Rounds' US Senate opponents call for more debates
By Dirk Lammers
By Dirk Lammers
SIOUX FALLS (AP) — Former South Dakota Gov. Mike Rounds just emerged from the Republican primary field, and his three U.S. Senate challengers have begun calling him to the debate podium.
Former Republican U.S. Sen. Larry Pressler on Thursday challenged Rounds, Democrat Rick Weiland and independent candidate Gordon Howie to eight to 10 debates before the Nov. 4 election.
Pressler, who's running as an independent, said he's concerned about the low, 21 percent turnout in Tuesday's primary and said face-to-face debates are needed to overcome the apparent voter apathy. Pressler said nonparty candidates aren't able to draw much political action committee money, and such forums are needed so voters can hear about issues.
"Almost everybody says they want a low-budget, issue-oriented campaign," he said. "I'm going to give the voters a chance to vote for that."
Rounds on Tuesday captured the GOP nomination for the seat being vacated by retiring Democratic Sen. Tim Johnson.

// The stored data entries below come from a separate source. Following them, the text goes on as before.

(** ** Programs over a world *)

Inductive outcome (W E A : Type) : Type :=
| Done (a : A) (w : W)
| Crash (e : E) (w : W).
Arguments Done {W E A} a w.
Arguments Crash {W E A} e w.

#[export] Instance outcome_eq_dec `{EqDecision W, EqDecision E, EqDecision A} :
  EqDecision (outcome W E A).
Proof. solve_decision. Defined.

Record prog (W E A : Type) : Type := Prog { run : W → outcome W E A }.
Arguments Prog {W E A} _.
Arguments run {W E A} _ _.

#[export] Instance prog_ret {W E} : MRet (prog W E) := λ A a, Prog (Done a).
#[export] Instance prog_bind {W E} : MBind (prog W E) := λ A B f m,
  Prog (λ w, match run m w with
             | Done a w' => run (f a) w'
             | Crash e w' => Crash e w'
             end).

Definition final {W E A} (o : outcome W E A) : W :=
  match o with Done _ w => w | Crash _ w => w end.

Definition is_Done {W E A} (o : outcome W E A) : Prop := ∃ a w, o = Done a w.

#[export] Instance is_Done_dec {W E A} (o : outcome W E A) : Decision (is_Done o).
Proof. destruct o; [left; by eexists _, _|right; by intros (? & ? & ?)]. Defined.

Definition gets {W E A} (f : W → A) : prog W E A := Prog (λ w, Done (f w) w).
Definition modify {W E} (f : W → W) : prog W E () :=
  Prog (λ w, Done () (f w)).
Definition panic {W E A} (e : E) : prog W E A := Prog (Crash e).
Definition lift {W E A} (r : result E A) : prog W E A :=
  Prog (λ w, match r with Ok a => Done a w | Panic e => Crash e w end).

(** [for _, x := range l { body(x) }] with effects. *)
Fixpoint forM_ {W E A} (l : list A) (body : A → prog W E ()) : prog W E () :=
  match l with
  | [] => mret ()
  | x :: l' => body x ≫= λ _, forM_ l' body
  end.

(** A loop with an accumulator and effects:
    [for _, x := range l { acc = body(acc, x) }]. *)
Fixpoint foldP {W E A B} (body : B → A → prog W E B) (acc : B) (l : list A) :
    prog W E B :=
  match l with
  | [] => mret acc
  | x :: l' => body acc x ≫= λ acc', foldP body acc' l'
  end.

(** [triple P m Q R]: from a world satisfying [P], the program [m] either
    finishes with a value and a world satisfying [Q] or crashes with a panic
    value and a world satisfying [R]. *)
Definition triple {W E A} (P : W → Prop) (m : prog W E A)
    (Q : A → W → Prop) (R : E → W → Prop) : Prop :=
  ∀ w, P w → match run m w with Done a w' => Q a w' | Crash e w' => R e w' end.

(** ** Strings as sequences of bytes *)

Fixpoint string_take (n : nat) (s : string) : string :=
  match n, s with
  | S n', String c s' => String c (string_take n' s')
  | _, _ => ""
  end.

Fixpoint string_drop (n : nat) (s : string) : string :=
  match n, s with
  | S n', String _ s' => string_drop n' s'
  | _, _ => s
  end.

Fixpoint string_mem (c : ascii) (s : string) : bool :=
  match s with
  | "" => false
  | String c' s' => bool_decide (c = c') || string_mem c s'
  end.

Fixpoint string_replicate (n : nat) (s : string) : string :=
  match n with
  | O => ""
  | S n' => s +:+ string_replicate n' s
  end.

(** [d </> n] is the path of the entry [n] of the directory [d], the way the
    sources build it: [d + "/" + n]. *)
Notation "d </> n" := (d +:+ "/" +:+ n)
  (at level 59, left associativity) : go_scope.

(** ** Tactics *)

(** Case analysis on the result or outcome that a goal or hypothesis
    matches on. *)
(** A closed decidable proposition, by evaluation of its decision. *)
Ltac by_compute := apply (bool_decide_unpack _); vm_compute; exact I.

(** Concatenations of lists, associated to the right. *)
Ltac list_assoc := repeat first [rewrite <-app_assoc | progress cbn [app]].

Ltac case_result :=
  match goal with
  | |- context [match ?r with Ok _ => _ | Panic _ => _ end] =>
      destruct r eqn:?
  | H : context [match ?r with Ok _ => _ | Panic _ => _ end] |- _ =>
      destruct r eqn:?
  | |- context [match ?o with Done _ _ => _ | Crash _ _ => _ end] =>
      destruct o eqn:?
  | H : context [match ?o with Done _ _ => _ | Crash _ _ => _ end] |- _ =>
      destruct o eqn:?
  end.

(** Unfold the monad operations of [result] in the goal and hypotheses. *)
Ltac result_simpl :=
  repeat (cbn [mbind mret fmap result_bind result_ret result_fmap] in *;
          simplify_eq).

(** ** Lemmas on [result] *)

Section result_lemmas.
Context {E A B : Type}.
Implicit Types (r : result E A) (f : A → result E B).

Lemma is_Ok_Ok (a : A) : is_Ok (Ok a : result E A).
Proof. by exists a. Qed.

Lemma not_is_Ok_Panic (e : E) : ¬ is_Ok (Panic e : result E A).
Proof. by intros [??]. Qed.

Lemma result_bind_Ok r f b :
  r ≫= f = Ok b ↔ ∃ a, r = Ok a ∧ f a = Ok b.
Proof.
  destruct r as [a|e]; cbn; split; [eauto| |done|].
  - by intros (?&[= <-]&?).
  - by intros (?&?&?).
Qed.

Lemma result_bind_Panic r f e :
  r ≫= f = Panic e ↔ r = Panic e ∨ ∃ a, r = Ok a ∧ f a = Panic e.
Proof.
  destruct r as [a|e']; cbn; split.
  - eauto.
  - by intros [?|(?&[= <-]&?)].
  - intros [= ->]; auto.
  - by intros [[= ->]|(?&?&?)].
Qed.

Lemma foldM_app (body : B → A → result E B) acc (l1 l2 : list A) :
  foldM body acc (l1 ++ l2) = foldM body acc l1 ≫= λ acc', foldM body acc' l2.
Proof.
  revert acc; induction l1 as [|x l1 IH]; intros acc; [done|].
  cbn. destruct (body acc x); cbn; auto.
Qed.

(** A loop whose body never panics on the elements of the list is a left
    fold. *)
Lemma foldM_pure (body : B → A → result E B) (g : B → A → B) acc (l : list A) :
  (∀ b x, x ∈ l → body b x = Ok (g b x)) →
  foldM body acc l = Ok (foldl g acc l).
Proof.
  revert acc; induction l as [|x l IH]; intros acc Hb; [done|].
  cbn. rewrite Hb by left. cbn. apply IH. intros; apply Hb. by right.
Qed.

End result_lemmas.

Section mapM_lemmas.
Context {E A B : Type}.

(** A loop that appends one computed element per iteration collects the
    results of [mapM]. *)
Lemma foldM_snoc_mapM (f : A → result E B) (acc : list B) (l : list A) :
  foldM (λ out x, y ← f x; mret (out ++ [y])) acc l =
  ys ← mapM f l; mret (acc ++ ys).
Proof.
  revert acc; induction l as [|x l IH]; intros acc; cbn.
  - by rewrite app_nil_r.
  - destruct (f x) as [y|e]; cbn; [|done]. rewrite IH.
    destruct (mapM f l); cbn; [|done]. by rewrite <-app_assoc.
Qed.

Lemma mapM_result_Ok (f : A → result E B) (l : list A) (k : list B) :
  mapM f l = Ok k ↔ Forall2 (λ x y, f x = Ok y) l k.
Proof.
  revert k; induction l as [|x l IH]; intros k; cbn.
  - split; [intros [= <-]; constructor|by inversion 1].
  - split.
    + intros (y & Hy & (k' & Hk' & [= <-])%result_bind_Ok)%result_bind_Ok.
      constructor; [done|by apply IH].
    + inversion 1 as [|? y ? k' Hy Hk']; subst. rewrite Hy. cbn.
      apply IH in Hk'. by rewrite Hk'.
Qed.

Lemma mapM_result_is_Ok (f : A → result E B) (l : list A) :
  Forall (λ x, is_Ok (f x)) l → is_Ok (mapM f l).
Proof.
  induction 1 as [|x l [y Hy] _ [k Hk]]; [by eexists|].
  exists (y :: k). cbn. by rewrite Hy; cbn; rewrite Hk.
Qed.
End mapM_lemmas.

(** ** Lemmas on programs *)

Section prog_lemmas.
Context {W E : Type}.

Lemma run_ret {A} (a : A) (w : W) : run (mret a : prog W E A) w = Done a w.
Proof. done. Qed.

Lemma run_bind {A B} (m : prog W E A) (f : A → prog W E B) w :
  run (m ≫= f) w =
  match run m w with Done a w' => run (f a) w' | Crash e w' => Crash e w' end.
Proof. done. Qed.

Lemma run_lift_Ok {A} (r : result E A) a (w : W) :
  r = Ok a → run (lift r) w = Done a w.
Proof. by intros ->. Qed.

Lemma run_lift_Panic {A} (r : result E A) e (w : W) :
  r = Panic e → run (lift r) w = Crash e w.
Proof. by intros ->. Qed.

Lemma run_forM_nil {A} (body : A → prog W E ()) w :
  run (forM_ [] body) w = Done () w.
Proof. done. Qed.

Lemma run_forM_cons {A} x (l : list A) (body : A → prog W E ()) w :
  run (forM_ (x :: l) body) w =
  match run (body x) w with
  | Done _ w' => run (forM_ l body) w'
  | Crash e w' => Crash e w'
  end.
Proof. done. Qed.

Lemma run_forM_app {A} (l1 l2 : list A) (body : A → prog W E ()) w :
  run (forM_ (l1 ++ l2) body) w =
  match run (forM_ l1 body) w with
  | Done _ w' => run (forM_ l2 body) w'
  | Crash e w' => Crash e w'
  end.
Proof.
  revert w; induction l1 as [|x l1 IH]; intros w; [done|].
  cbn [app]. rewrite !run_forM_cons. destruct (run (body x) w); auto.
Qed.

(** A loop over the images of a list is the loop over the list. *)
Lemma forM_fmap {A B} (f : A → B) (l : list A) (body : B → prog W E ()) :
  forM_ (f <$> l) body = forM_ l (λ x, body (f x)).
Proof. induction l as [|x l IH]; [done|]. cbn [fmap list_fmap forM_]. by rewrite <-IH. Qed.

Lemma triple_ret {A} (a : A) (P : W → Prop) Q (R : E → W → Prop) :
  (∀ w, P w → Q a w) → triple P (mret a) Q R.
Proof. intros H w Hw. by apply H. Qed.

Lemma triple_bind {A B} (m : prog W E A) (f : A → prog W E B)
    P Q R (S : B → W → Prop) :
  triple P m Q R → (∀ a, triple (Q a) (f a) S R) → triple P (m ≫= f) S R.
Proof.
  intros Hm Hf w Hw. rewrite run_bind. specialize (Hm w Hw).
  destruct (run m w); [by apply Hf|done].
Qed.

Rob Skjonsberg, Rounds' campaign manager, said the former governor anticipates beginning the year's debates at Dakotafest in August upon the successful negotiations of rules that each campaign accepts.
"We believe it's important that South Dakota citizens have the opportunity to see the significant differences between the candidates," Skjonsberg said.
The Republican primary featured just two debates attended by all five GOP candidates.
Weiland, a Sioux Falls restaurant owner who once worked for former U.S. Sen. Tom Daschle, has been urging Rounds to agree to debate him on the Medicare issue since Rounds began airing an ad on the subject in May. Rounds' campaign responded to Weiland that debates should not be limited to a single topic and should include all candidates.
Weiland said it's important for candidates to step out from behind their paid TV ads and discuss issues in real time.
"We don't debate enough in this country in deciding who we want to lead us," he said.
Howie said he, too, wants to debate as often as possible. He said it's important for citizens to be able to "interrogate their candidates" for public office and not just listen to their talking points.
"Too often, candidates just slip past the important questions and duck the issues," Howie said. "So far, slick ad campaigns and slogans and big money have prevailed."